----- Data records

Lemma ids_loop_sets ids : forall seen dup,
  py_distinct seen = true -> py_distinct dup = true ->
  let seen' := fst (ids_loop ids seen dup) in
  let dup' := snd (ids_loop ids seen dup) in
  py_distinct seen' = true /\
  (forall v, py_in v seen' = py_in v seen || py_in v ids) /\
  py_distinct dup' = true /\
  (forall v, py_in v dup'
             = py_in v dup
               || (if py_in v seen then (0 <? py_count v ids)%nat
                   else (1 <? py_count v ids)%nat)) /\
  List.length seen' + List.length dup'
  <= List.length seen + List.length dup + List.length ids.
Proof.
  induction ids as [|w rest IH]; intros seen dup Hs Hd; cbn zeta.
  - cbn. repeat split; try assumption.
    + intros v. rewrite orb_false_r. reflexivity.
    + intros v. destruct (py_in v seen); rewrite orb_false_r; reflexivity.
    + lia.
  - cbn [ids_loop]. destruct (py_in w seen) eqn:E.
    + destruct (IH seen (set_add w dup) Hs (py_distinct_set_add w dup Hd))
        as (H1 & H2 & H3 & H4 & H5). cbn zeta in *.
      repeat split; try assumption.
      * intros v. rewrite H2. cbn [py_in existsb]. fold (py_in v rest).
        destruct (py_eqb v w) eqn:F; [|reflexivity].
        rewrite (py_in_eqb v w seen F), E. reflexivity.
      * intros v. rewrite H4, py_in_set_add, py_count_cons.
        destruct (py_eqb v w) eqn:F.
        -- rewrite (py_in_eqb v w seen F), E. destruct (py_in v dup); reflexivity.
        -- rewrite orb_false_r. reflexivity.
      * assert (List.length (set_add w dup) <= List.length dup + 1).
        { unfold set_add. destruct (py_in w dup); [lia|].
          rewrite length_app. cbn. lia. }
        cbn [List.length]. lia.
    + assert (Hs' : py_distinct (seen ++ [w]) = true)
        by (rewrite py_distinct_snoc, Hs, E; reflexivity).
      destruct (IH (seen ++ [w])%list dup Hs' Hd) as (H1 & H2 & H3 & H4 & H5).
      cbn zeta in *. repeat split; try assumption.
      * intros v. rewrite H2, py_in_snoc. cbn [py_in existsb]. fold (py_in v rest).
        rewrite orb_assoc. reflexivity.
      * intros v. rewrite H4, py_in_snoc, py_count_cons.
        destruct (py_eqb v w) eqn:F.
        -- rewrite (py_in_eqb v w seen F), E. cbn [orb]. reflexivity.
        -- rewrite orb_false_r. reflexivity.
      * rewrite length_app in H5. cbn [List.length] in *. lia.
Qed.

Lemma asset_ids_length assets : List.length (asset_ids assets) <= List.length assets.
Proof.
  induction assets as [|a assets IH]; [reflexivity|].
  unfold asset_ids in *. cbn [flat_map]. rewrite length_app.
  destruct (dict_get "asset_id" a); cbn [List.length]; lia.
Qed.

(** *** The validation as a whole *)

Lemma _validate_assets_outcome assets r :
  if forallb fields_readable assets then
    exists r1 r',
      _validate_assets max_str_digits set_repr assets r = Returned r' /\
      logs (existsb (fun a => negb (id_present a)) assets
            || repeats [] (asset_ids assets)) r r1 /\
      steps (existsb (fun a => negb (id_present a)) assets
             || repeats [] (asset_ids assets)) r r' /\
      metadata r'
      = metadata
          (set_metadata "duplicates"
             (VInt (Z.of_nat (List.length (snd (ids_loop (asset_ids assets) [] [])))))
             (set_metadata "unique_ids"
                (VInt (Z.of_nat (List.length (fst (ids_loop (asset_ids assets) [] [])))))
                (set_metadata "total_assets" (VInt (Z.of_nat (List.length assets))) r1)))
  else
    exists e r', _validate_assets max_str_digits set_repr assets r = Raised e r'.
Proof.
  unfold _validate_assets.
  pose proof (assets_loop_outcome assets 0 [] [] r) as H.
  destruct (forallb fields_readable assets).
  - destruct H as (r1 & -> & L). exists r1. eexists. split; [reflexivity|].
    split; [exact L|]. destruct L as [S M].
    set (b := existsb (fun a => negb (id_present a)) assets
              || repeats [] (asset_ids assets)) in *.
    remember (snd (ids_loop (asset_ids assets) [] [])) as dup eqn:Edup.
    assert (Hdup : b = false -> dup = []).
    { intros Hb. unfold b in Hb. apply orb_false_iff in Hb. destruct Hb as [_ Hb].
      rewrite Edup, (ids_loop_no_repeat _ _ _ Hb). reflexivity. }
    clear Edup. split.
    + destruct dup as [|d ds].
      * eapply (steps_then b false); [exact S| |apply orb_false_r].
        eapply (steps_then false); [apply steps_set_metadata| |reflexivity].
        eapply (steps_then false); [apply steps_set_metadata| |reflexivity].
        eapply (steps_then false); [apply steps_set_metadata| |reflexivity].
        apply steps_add_check.
      * eapply (steps_then b true); [exact S| |].
        -- eapply (steps_then false); [apply steps_set_metadata| |reflexivity].
           eapply (steps_then false); [apply steps_set_metadata| |reflexivity].
           eapply (steps_then false); [apply steps_set_metadata| |reflexivity].
           eapply (steps_then true false);
             [apply steps_add_error|apply steps_add_check|reflexivity].
        -- destruct b; [reflexivity|discriminate (Hdup eq_refl)].
    + rewrite metadata_add_check. destruct dup; [reflexivity|apply metadata_add_error].
  - destruct H as (e & r' & ->). do 2 eexists. reflexivity.
Qed.

Lemma forallb_true_Forall {A} (f : A -> bool) l :
  forallb f l = true <-> Forall (fun a => f a = true) l.
Proof.
  induction l as [|a l IH]; [split; [constructor|reflexivity]|].
  cbn [forallb]. rewrite andb_true_iff, IH. split.
  - intros [? ?]. constructor; assumption.
  - intros G. inversion G; subst. split; assumption.
Qed.

Lemma assets_accepted_iff assets :
  existsb (fun a => negb (id_present a)) assets || repeats [] (asset_ids assets) = false
  <-> Forall (fun a => id_present a = true) assets /\
      py_distinct (asset_ids assets) = true.
Proof.
  rewrite orb_false_iff, (repeats_distinct _ [] eq_refl). cbn [app].
  rewrite negb_false_iff.
  assert (H : existsb (fun a => negb (id_present a)) assets = false
              <-> Forall (fun a => id_present a = true) assets).
  { induction assets as [|a assets IH]; [split; [constructor|reflexivity]|].
    cbn [existsb]. rewrite orb_false_iff, IH, negb_false_iff. split.
    - intros [? ?]. constructor; assumption.
    - intros G. inversion G; subst. split; assumption. }
  rewrite H. reflexivity.
Qed.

----------

### Task directions
Copy nothing except the lines from the one with "forallb f l" through the end of the records; keep each exactly as it appears, first and last included.

### Solution to this problem
  forallb f l = true <-> Forall (fun a => f a = true) l.
Proof.
  induction l as [|a l IH]; [split; [constructor|reflexivity]|].
  cbn [forallb]. rewrite andb_true_iff, IH. split.
  - intros [? ?]. constructor; assumption.
  - intros G. inversion G; subst. split; assumption.
Qed.

Lemma assets_accepted_iff assets :
  existsb (fun a => negb (id_present a)) assets || repeats [] (asset_ids assets) = false
  <-> Forall (fun a => id_present a = true) assets /\
      py_distinct (asset_ids assets) = true.
Proof.
  rewrite orb_false_iff, (repeats_distinct _ [] eq_refl). cbn [app].
  rewrite negb_false_iff.
  assert (H : existsb (fun a => negb (id_present a)) assets = false
              <-> Forall (fun a => id_present a = true) assets).
  { induction assets as [|a assets IH]; [split; [constructor|reflexivity]|].
    cbn [existsb]. rewrite orb_false_iff, IH, negb_false_iff. split.
    - intros [? ?]. constructor; assumption.
    - intros G. inversion G; subst. split; assumption. }
  rewrite H. reflexivity.
Qed.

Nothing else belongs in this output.